§ TASK DESCRIPTION:
From the data that follows, report how many lines hold the string "loop", giving only the number.

■ ■ ■ ■ ■ ■ ■

Lemma inv_route s m :
  inv s → crash s = None → pc s = Reading → inv (route m (received m s)) ∧ crash (route m (received m s)) = None.
Proof.
  intros Hi Hc Hp.
  assert (∀ p, started m = None → Type_ m = Connect ∨ (Type_ m = Body ∧ responders s !! Key m = None) →
    (∀ i body, p ≠ Delivering i body) → inv (set_pc p (received m s))) as Hig.
  { intros p Hst Hr Hn. apply inv_ignored; try done. intros e (j&He)%list_elem_of_lookup.
    destruct Hr as [Hcn|[_ Hr]]; [|eapply extend_elsewhere; [done|done|congruence]].
    unfold extend. rewrite Hcn, Hst. by destruct (bool_decide _). }
  assert (set_pc Reading (received m s) = received m s) as Hre by by apply set_pc_same.
  unfold route. destruct (Type_ m) eqn:Ht.
  - destruct (url_Parse (MBody m)) as [u|e] eqn:Hu.
    + destruct (getHandler (Path u) handlers) as [h|] eqn:Hg.
      * split; [|done]. apply (inv_started s m h Hi Hc Hp). unfold started. by rewrite Ht, Hu.
      * split; [|done]. apply Hig; [|by left|done]. unfold started. by rewrite Ht, Hu.
    + split; [|done]. rewrite <- Hre. apply Hig; [|by left|done]. unfold started. by rewrite Ht, Hu.
  - simpl. destruct (responders s !! Key m) as [i|] eqn:Hr; (split; [|done]).
    + by apply inv_body.
    + apply Hig; [|by right|done]. apply started_not_connect. congruence.
  - destruct (inv_close s m Hi Hc Hp ltac:(congruence) ltac:(congruence) Reading) as [Hn Hi']; [done|].
    split; [|done]. rewrite set_pc_same in Hi'; [done|]. by rewrite closeHandler_pc.
  - destruct (inv_close s m Hi Hc Hp ltac:(congruence) ltac:(congruence)
      (Answering (SignalHandlerClosed (Key m)))) as [Hn Hi']; done.
Qed.

(** ** The invariant holds throughout *)

Lemma inv_step a s s' : inv s → mstep a s = Some s' → inv s'.
Proof.
  intros Hi Hs. unfold mstep, backend_machine, bstep in Hs.
  destruct (crash s) as [|] eqn:Hc; [done|]. destruct a as [msg| | |i|i m|].
  - destruct (pc s) eqn:Hp; try done. injection Hs as <-. destruct msg as [raw|]; simpl.
    + destruct (ParseMessage raw) as [m|p] eqn:Hm; [by apply inv_route|].
      apply (inv_quiet s); try done; [by apply same_stream_refl|by apply Hi|].
      intros q [= <-]. left. unfold ParseMessage in Hm. repeat case_match; congruence.
    + apply (inv_quiet s); try done; simpl; [|by apply Hi|by rewrite Hc].
      intros i x Hx. exists x. by rewrite Hp.
  - destruct (pc s) as [|i body| |] eqn:Hp; try done.
    destruct (sessions s !! i) as [x|] eqn:Hx; [|done]. simpl in Hs.
    destruct (inv_delivering s Hi i body Hp) as (e&He&Ho).
    destruct (inv_session s Hi i x e Hx He) as (_&_&_&_&Hcl). rewrite Hcl, Ho in Hs. simpl in Hs.
    destruct (length (buffer x) <? channel_size); [|done]. injection Hs as <-.
    apply (inv_quiet s); try done; simpl; [by rewrite length_alter| |by apply Hi|by rewrite Hc].
    apply same_stream_alter; rewrite Hp; simpl.
    + intros y Hy. rewrite decide_True by done. by rewrite app_nil_r.
    + intros j Hj. by rewrite decide_False.
  - destruct (pc s) as [| |m|] eqn:Hp; try done.
    apply (inv_respond m (set_pc Reading s)); try done.
    apply (inv_quiet s); try done; simpl; [|by apply Hi|by rewrite Hc].
    intros i x Hx. exists x. by rewrite Hp.
  - destruct (sessions s !! i) as [x|] eqn:Hx; [|done]. simpl in Hs.
    destruct (buffer x) as [|b bs] eqn:Hb; [done|]. injection Hs as <-.
    rewrite <- (set_pc_same (pc s) (set_sessions _ s)) by done.
    apply (inv_quiet s); try done; simpl; [by rewrite length_alter| |by apply Hi|by rewrite Hc].
    apply same_stream_alter; [|done]. intros y Hy. assert (y = x) as -> by congruence. simpl.
    rewrite Hb. split_and!; try done. simpl. by rewrite <- app_assoc.
  - destruct (sessions s !! i); [|done]. by apply (inv_respond m s).
  - destruct (responses s) as [|m ms] eqn:Hr; [done|]. injection Hs as <-.
    apply (inv_quiet s); try done; simpl; [by apply same_stream_refl|].
    rewrite (inv_written s Hi), Hr. simpl. by rewrite <- app_assoc.
Qed.

Lemma reachable_inv s : reachable start s → inv s.
Proof. intros Hr. apply (reachable_invariant inv start); [|done|apply inv_start]. intros l t t'. apply inv_step. Qed.

(** ** Driving the machine to rest *)

Lemma sum_alter {A} (f : A → nat) (g : A → A) l i x :
  l !! i = Some x → sum_list_with f (alter g i l) + f x = sum_list_with f l + f (g x).
Proof.
  revert i. induction l as [|y l IH]; intros [|i] Hx; simplify_eq/=; [lia|].
  specialize (IH i Hx). unfold alter in *. lia.
Qed.

Definition reader_weight (p : reader) : nat :=
  match p with Delivering _ _ | Answering _ => 2 | _ => 0 end.

Definition weight (s : backend) : nat :=
  sum_list_with (λ x, length (buffer x)) (sessions s) + length (responses s) + reader_weight (pc s).

(** The steps that move what is already there: none receives from the proxy,
    and no handler sends. *)
Definition moves (a : action) : Prop :=
  match a with Deliver | Answer | Take _ | Write => True | _ => False end.

Definition at_rest (s : backend) : Prop :=
  (pc s = Reading ∨ pc s = Stopped) ∧ Forall (λ x, buffer x = []) (sessions s) ∧ responses s = [].

Lemma rest_or_move s :
  inv s → crash s = None →
  at_rest s ∨ ∃ a s', moves a ∧ mstep a s = Some s' ∧ weight s' < weight s ∧
    history s' = history s ∧ crash s' = None ∧ (pc s' = Reading ∨ pc s' = pc s).
Proof.
  intros Hi Hc. unfold mstep, backend_machine, weight, at_rest.
  destruct (responses s) as [|m ms] eqn:Hr.
  2:{ right. exists Write. eassert (bstep Write s = Some _) as Hs by (unfold bstep; rewrite Hc, Hr; reflexivity).
      eexists. split; [done|]. split; [exact Hs|]. simpl. split_and!; try done; [lia|by right]. }
  destruct (decide (Forall (λ x, buffer x = []) (sessions s))) as [Hb|Hb].
  2:{ right. apply not_Forall_Exists in Hb; [|intros; apply _].
      apply Exists_exists in Hb as (x&(i&Hx)%list_elem_of_lookup&Hne).
      destruct (buffer x) as [|b bs] eqn:Hbx; [done|]. exists (Take i).
      eassert (bstep (Take i) s = Some _) as Hs by (unfold bstep; rewrite Hc, Hx; simpl; rewrite Hbx; reflexivity).
      pose proof (sum_alter (λ x, length (buffer x)) pull _ _ _ Hx) as Hsum.
      simpl in Hsum. rewrite Hbx in Hsum. simpl in Hsum.
      eexists. split; [done|]. split; [exact Hs|]. simpl. rewrite Hr.
      split_and!; try done; [simpl; lia|by right]. }
  destruct (pc s) as [|i body|m|] eqn:Hp; [left; tauto|right|right|left; tauto].
  - exists Deliver. destruct (inv_delivering s Hi i body Hp) as (e&He&Ho).
    destruct (lookup_lt_is_Some_2 (sessions s) i) as [x Hx];
      [rewrite (inv_length s Hi); by eapply lookup_lt_Some|].
    destruct (inv_session s Hi i x e Hx He) as (_&_&_&_&Hcl). rewrite Ho in Hcl.
    assert (buffer x = []) as Hbx by (by rewrite Forall_lookup in Hb; eapply Hb).
    eassert (bstep Deliver s = Some _) as Hs
      by (unfold bstep; rewrite Hc, Hp, Hx; simpl; rewrite Hcl, Hbx; reflexivity).
    pose proof (sum_alter (λ x, length (buffer x)) (push body) _ _ _ Hx) as Hsum.
    simpl in Hsum. rewrite Hbx in Hsum. simpl in Hsum.
    eexists. split; [done|]. split; [exact Hs|]. simpl. rewrite Hr. simpl.
    split_and!; try done; [lia|by left].
  - exists Answer. eassert (bstep Answer s = Some _) as Hs
      by (unfold bstep; rewrite Hc, Hp; unfold respond, responses_closed; simpl; rewrite Hr; reflexivity).
    eexists. split; [done|]. split; [exact Hs|]. simpl. split_and!; try done; [lia|by left].
Qed.

(** ** Properties *)

(** C5: the sessions are those the received messages ask for, each with its key,
    handler and url.  A handler has received, in order, a prefix of the bodies
    that came with its key between its connect and the message that closed the
    session or replaced it - all of them once none is left in the channel -
    and its channel is closed exactly when a message closed the session.  What
    is written to the proxy are the messages of the response channel, in
    order.  The loop itself panics on nothing but a frame without separators;
    a handler panics when it sends after the loop has returned. *)
Theorem backend_routes s :
  reachable start s →
  length (sessions s) = length (sessions_of (history s)) ∧
  (∀ i x e, sessions s !! i = Some x → sessions_of (history s) !! i = Some e →
     skey x = ekey e ∧ shandler x = ehandler e ∧ initial x = einitial e ∧
     taken x `prefix_of` einputs e ∧
     (buffer x = [] → (∀ body, pc s ≠ Delivering i body) → taken x = einputs e) ∧
     (closed x = true ↔ estatus e = Closed)) ∧
  written s `prefix_of` (FormatMessage <$> accepted s) ∧
  (∀ p, crash s = Some p → p = IndexOutOfRange ∨ (p = SendOnClosed ∧ pc s = Stopped)).
Proof.
  intros Hi%reachable_inv. split_and!; [apply Hi| |rewrite (inv_written s Hi); by eexists|apply Hi].
  intros i x e Hx He. destruct (inv_session s Hi i x e Hx He) as (?&?&?&Hin&Hcl).
  split_and!; try done; [rewrite <- Hin; by eexists| |by rewrite Hcl, bool_decide_eq_true].
  intros Hb Hp. rewrite <- Hin, Hb. destruct (pc s) as [|j body| |]; simpl; rewrite ?app_nil_r; try done.
  rewrite decide_False; [by rewrite app_nil_r|]. intros <-. by destruct (Hp body).
Qed.

(** While the handlers receive and the writer writes, nothing stays behind:
    from every state the goroutines can go on, without a message from the
    proxy, until every handler has received all its bodies, everything sent
    is written, and the loop is ready to receive unless it has returned. *)
Theorem backend_drains s :
  reachable start s → crash s = None →
  ∃ ls s', Forall moves ls ∧ mstar s ls s' ∧ history s' = history s ∧
    (pc s' = Reading ∨ pc s' = Stopped ∧ pc s = Stopped) ∧
    (∀ i x e, sessions s' !! i = Some x → sessions_of (history s) !! i = Some e → taken x = einputs e) ∧
    written s' = FormatMessage <$> accepted s'.
Proof.
  intros Hr Hc. pose proof (reachable_inv s Hr) as Hi.
  destruct (drive moves (λ t, inv t ∧ crash t = None ∧ history t = history s ∧ (pc t = Stopped → pc s = Stopped))
    at_rest weight) with (s := s) as (ls&s'&Hls&Hrun&(Hi'&_&Hh&Hst)&Hp&Hb&Hrs).
  - intros t (Hit&Hct&Hht&Hst). destruct (rest_or_move t Hit Hct) as [|(a&t'&Ha&Hs&Hw&Hh&Hc'&Hp')]; [by left|].
    right. exists a, t'. split_and!; try done; [by eapply inv_step|congruence|].
    intros Ht. apply Hst. destruct Hp'; congruence.
  - done.
  - exists ls, s'. split_and!; try done; [destruct Hp; naive_solver| |].
    + intros i x e Hx He. rewrite <- Hh in He.
      destruct (inv_session s' Hi' i x e Hx He) as (_&_&_&Hin&_). rewrite Forall_lookup in Hb.
      rewrite <- Hin, (Hb i x Hx). destruct Hp as [-> | ->]; by rewrite !app_nil_r.
    + by rewrite (inv_written s' Hi'), Hrs, app_nil_r.
Qed.

(** C40: a session whose handler does not receive stops every other one: when
    its channel is full and the loop holds one more body for it, then, whatever
    the other handlers do, no message of the proxy is received any more until
    that handler receives. *)
Theorem stuck_session_stalls s ls s' i body x :
  pc s = Delivering i body → sessions s !! i = Some x → channel_size ≤ length (buffer x) →
  mstar s ls s' → Take i ∉ ls →
  (∀ msg, Receive msg ∉ ls) ∧ history s' = history s ∧ pc s' = Delivering i body.
Proof.
  intros Hp Hx Hfull Hrun. revert x Hp Hx Hfull. induction Hrun as [s|s a s1 ls s2 Hs Hrun IH]; intros x Hp Hx Hfull Hn.
  { split_and!; try done. intros msg Hin. by apply not_elem_of_nil in Hin. }
  apply not_elem_of_cons in Hn as [Hn1 Hn2].
  assert (pc s1 = Delivering i body ∧ history s1 = history s ∧ sessions s1 !! i = Some x ∧ ∀ msg, a ≠ Receive msg)
    as (Hp1&Hh1&Hx1&Ha).
  { unfold mstep, backend_machine, bstep in Hs. destruct (crash s); [done|].
    destruct a as [msg| | |j|j m|]; rewrite ?Hp in Hs; try done.
    - rewrite Hx in Hs. simpl in Hs. destruct (closed x); [by injection Hs as <-|].
      by rewrite (proj2 (Nat.ltb_ge _ _) Hfull) in Hs.
    - destruct (sessions s !! j) as [y|]; [|done]. simpl in Hs. destruct (buffer y); [done|].
      injection Hs as <-. simpl. rewrite list_lookup_alter_ne by congruence. done.
    - destruct (sessions s !! j) as [y|]; [|done]. simpl in Hs.
      apply respond_cases in Hs as [[_ ->]|(_&_&->)]; done.
    - destruct (responses s); [done|]. by injection Hs as <-. }
  destruct (IH x Hp1 Hx1 Hfull Hn2) as (Hr&Hh&Hp').
  split_and!; [|congruence|done]. intros msg [Heq|Hin]%elem_of_cons; [by destruct (Ha msg)|by destruct (Hr msg)].
Qed.
End backend.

■ ■ ■ ■ ■ ■ ■

§ TASK SOLUTION:
4